Columbus murder suspect charged in 2018 New Year’s Day shooting dies in jail
A Columbus man charged three years ago with killing a longtime friend and wounding her daughter at a New Year’s Eve party has died in jail.
Tommy McNeal was terminally ill and had been returned to the Muscogee County Jail just a few days after spending about a week in the hospital, where doctors decided they could do no more for him, said former Sheriff Donna Tompkins, who left office Dec. 31. The sheriff’s office runs the jail.
She said a hospice care nurse was visiting McNeal in jail before he died the day after Christmas. He was 68 years old. Jail records noted the time of his “release” as 10:20 a.m.
He had been held on charges of murder, being a convicted felon with a firearm, theft by receiving stolen property and two counts of aggravated assault, records showed.
Shot through the door
On Dec. 31, 2017, McNeal was 65 years old with a Tennessee police officer’s murder on his record when he went to a New Year’s Eve party hosted by Nancy Johnson, 63, whom he’d known for about 25 years.
According to court testimony, McNeal three times tried to join the celebration at Johnson’s home in the 2900 block of Colorado Street. On the third try, the intoxicated, belligerent and unwelcome guest got into a dispute, and Johnson kicked him out.
He stumbled as she pushed him outside, then turned and fired three shots through the closed door, with bullets hitting Johnson in the leg and torso. police said. When Johnson’s 44-year-old daughter went outside to confront him, he shot her in the right leg, witnesses said.
Johnson was pronounced dead about an hour later. Her daughter was treated and released from the hospital.
SWAT team summoned
Police called shortly after midnight found McNeal had fled. Around 4 p.m. Jan. 3, 2018, officers got a tip that the suspect, still armed with a gun, was inside a home on Kendrick Avenue.
Learning McNeal had been convicted of killing a police officer, investigators summoned a SWAT team and a negotiator to talk him into surrendering. His handgun, a .45-caliber Smith & Wesson reported stolen the previous Dec. 5, was found inside the residence.

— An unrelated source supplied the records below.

(** * Lavarrock backend: plugin-config store, theme store, model factory

    A shallow embedding of [lavarrock/routes/config.py],
    [lavarrock/routes/themes.py] and [lavarrock/models/factory.py].

    - JSON values are an inductive type; Python dicts are insertion-ordered
      association lists with unique keys ([wf]).  Numbers are Python ints;
      floats are not part of the embedding.
    - Route handlers are written in a small state-and-exception monad: a
      raised exception keeps the mutations performed before it.
    - The Python runtime the handlers call into (the [json] module, the text
      codec of [read_text]/[write_text], [str()] formatting, pydantic
      validation, installed SDKs) is an interface, [PyRuntime], with the
      laws the handlers rely on.  [ascii_runtime] is an instance of it.
    - The module-level [DEFAULT_CONFIG] is a heap object: [.copy()] is a
      shallow copy, so the list under ["plugins"] is shared by every copy. *)

From Stdlib Require Import ZArith String Ascii List Bool Lia.
From Stdlib.Strings Require Import Byte.
From Stdlib Require Import Decimal DecimalZ.
From Stdlib Require Import Floats.SpecFloat.
From stdpp Require Import base option list gmap strings.

Import ListNotations.
Set Warnings "-register-all".
Local Open Scope Z_scope.
Local Open Scope string_scope.

(** ** JSON values as Python holds them *)

Inductive json : Type :=
| JNull
| JBool (b : bool)
| JInt (n : Z)
| JStr (s : string)
| JList (l : list json)
| JDict (d : list (string * json)).

(** A Python [dict] with string keys, in insertion order. *)
Abbreviation dict := (list (string * json)).

Module Dict.

(** [d.get(k)]: the value bound to [k], if any. *)
Fixpoint get (k : string) (d : dict) : option json :=
  match d with
  | [] => None
  | (k', v) :: rest => if String.eqb k' k then Some v else get k rest
  end.

(** [d.get(k, dflt)] *)
Definition get_default (k : string) (dflt : json) (d : dict) : json :=
  match get k d with Some v => v | None => dflt end.

(** [d[k] = v]: an existing key keeps its position, a new key goes last. *)
Fixpoint set (k : string) (v : json) (d : dict) : dict :=
  match d with
  | [] => [(k, v)]
  | (k', v') :: rest =>
      if String.eqb k' k then (k', v) :: rest else (k', v') :: set k v rest
  end.

(** [{**a, **b}]: [a] updated with every item of [b], in [b]'s order. *)
Definition merge (a b : dict) : dict :=
  fold_left (fun acc kv => set (fst kv) (snd kv) acc) b a.

Definition keys (d : dict) : list string := map fst d.

(** [k in d] *)
Definition mem (k : string) (d : dict) : bool :=
  match get k d with Some _ => true | None => false end.

(** No key of [a] is a key of [b]. *)
Definition disjoint (a b : dict) : bool :=
  forallb (fun k => negb (mem k b)) (keys a).

Fixpoint unique (ks : list string) : bool :=
  match ks with
  | [] => true
  | k :: rest => negb (existsb (String.eqb k) rest) && unique rest
  end.

End Dict.

(** A value Python can hold: no dict has a repeated key. *)
Fixpoint wf (v : json) : bool :=
  match v with
  | JList l => forallb wf l
  | JDict d => Dict.unique (Dict.keys d) && forallb (fun kv => wf (snd kv)) d
  | _ => true
  end.

Definition wf_dict (d : dict) : bool := wf (JDict d).
(** X15 at no reply, a reply with status 500 and a reply that is not
    JSON. *)
Lemma failed_queries_read_as_zero_witness :
  query_fails QueryRaised = true
  /\ query_fails (QueryReplied 500 (Some (vector_body "0.25"))) = true
  /\ query_fails (QueryReplied 200 None) = true
  /\ get_service_metrics read_numeral QueryRaised
       (QueryReplied 500 (Some (vector_body "0.25"))) (QueryReplied 200 None) 7
     = Value {| sm_error_rate := 0; sm_p95_latency := 0;
                sm_request_rate := 0; sm_timestamp := 7 |}.
Proof.
  repeat (split; [reflexivity|]).
  exact (failed_queries_read_as_zero read_numeral QueryRaised
           (QueryReplied 500 (Some (vector_body "0.25"))) (QueryReplied 200 None)
           7 eq_refl eq_refl eq_refl).
Defined.

(** X21 at quality 85, security 90 and a coverage of 1.2. *)
Lemma report_score_bounds_witness :
  (0 <= 85 <= 100)%Z /\ (0 <= 90 <= 100)%Z /\ 0 <= 12 # 10
  /\ Report.overall_score (Report.calculate_deployment_health 85 90 (12 # 10))
     <= 100
  /\ Report.weighted_score 85 90 (12 # 10) = Report.weighted_score 85 90 1.
Proof.
  split; [lia|]. split; [lia|]. split; [discriminate|].
  destruct (report_score_bounds 85 90 (12 # 10) ltac:(lia) ltac:(lia)
              ltac:(discriminate)) as (_ & Hle & Hcap).
  split; [exact Hle | apply Hcap; discriminate].
Defined.

(** X22 at the deployment type 'recreate'. *)
Lemma report_unknown_deployment_type_witness :
  Report.estimated_duration (Report.generate_deployment_summary "recreate")
  = "15-20 minutes"
  /\ Report.zero_downtime (Report.generate_deployment_summary "recreate") = false.
Proof.
  destruct (report_unknown_deployment_type "recreate"
              ltac:(discriminate) ltac:(discriminate) ltac:(discriminate))
    as (Hd & Hz & _).
  split; [exact Hd | exact Hz].
Defined.


(** X24: a higher security score never reports more issues, and the
    assessment agrees with the security gate: a score that passes the gate
    (at least 80) shows one high issue and a PCI DSS status of 'PARTIAL',
    a score that fails it shows three high issues, one critical issue and
    'NON_COMPLIANT'; no score is reported as PCI DSS 'COMPLIANT'. *)
Theorem report_security_assessment (score score' quality : Z) (coverage : Q) :
  let a := Report.generate_security_assessment score in
  let a' := Report.generate_security_assessment score' in
  ((score <= score')%Z ->
   (Report.critical_issues a' <= Report.critical_issues a)%Z
   /\ (Report.high_issues a' <= Report.high_issues a)%Z)
  /\ (Report.passed
        (Report.security_scan (Report.evaluate_quality_gates quality score coverage)) = true ->
      Report.high_issues a = 1%Z /\ Report.pci_dss a = "PARTIAL")
  /\ (Report.passed
        (Report.security_scan (Report.evaluate_quality_gates quality score coverage)) = false ->
      Report.high_issues a = 3%Z /\ Report.critical_issues a = 1%Z
      /\ Report.pci_dss a = "NON_COMPLIANT")
  /\ Report.pci_dss a <> "COMPLIANT".
Proof.
  cbn.
  destruct (90 <=? score)%Z eqn:E90, (80 <=? score)%Z eqn:E80,
    (90 <=? score')%Z eqn:E90', (80 <=? score')%Z eqn:E80';
    repeat split; intros; try discriminate; try reflexivity; try lia.
Qed.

McNeal was convicted in the March 17, 1975, murder of Officer Hugh Everette Eubanks of Bolivar, Tennessee, who was dispatched to a domestic dispute where McNeal shot him three times in the chest with a .30-06 rifle. Though McNeal was sentenced to life in prison, he was paroled in 1982.
Columbus court records showed he pleaded guilty to aggravated assault here in 2001, based on allegations he hit a man over the head with a gun while taking his wallet. Sentenced to 15 years in prison with five to serve, he was paroled in March 2005.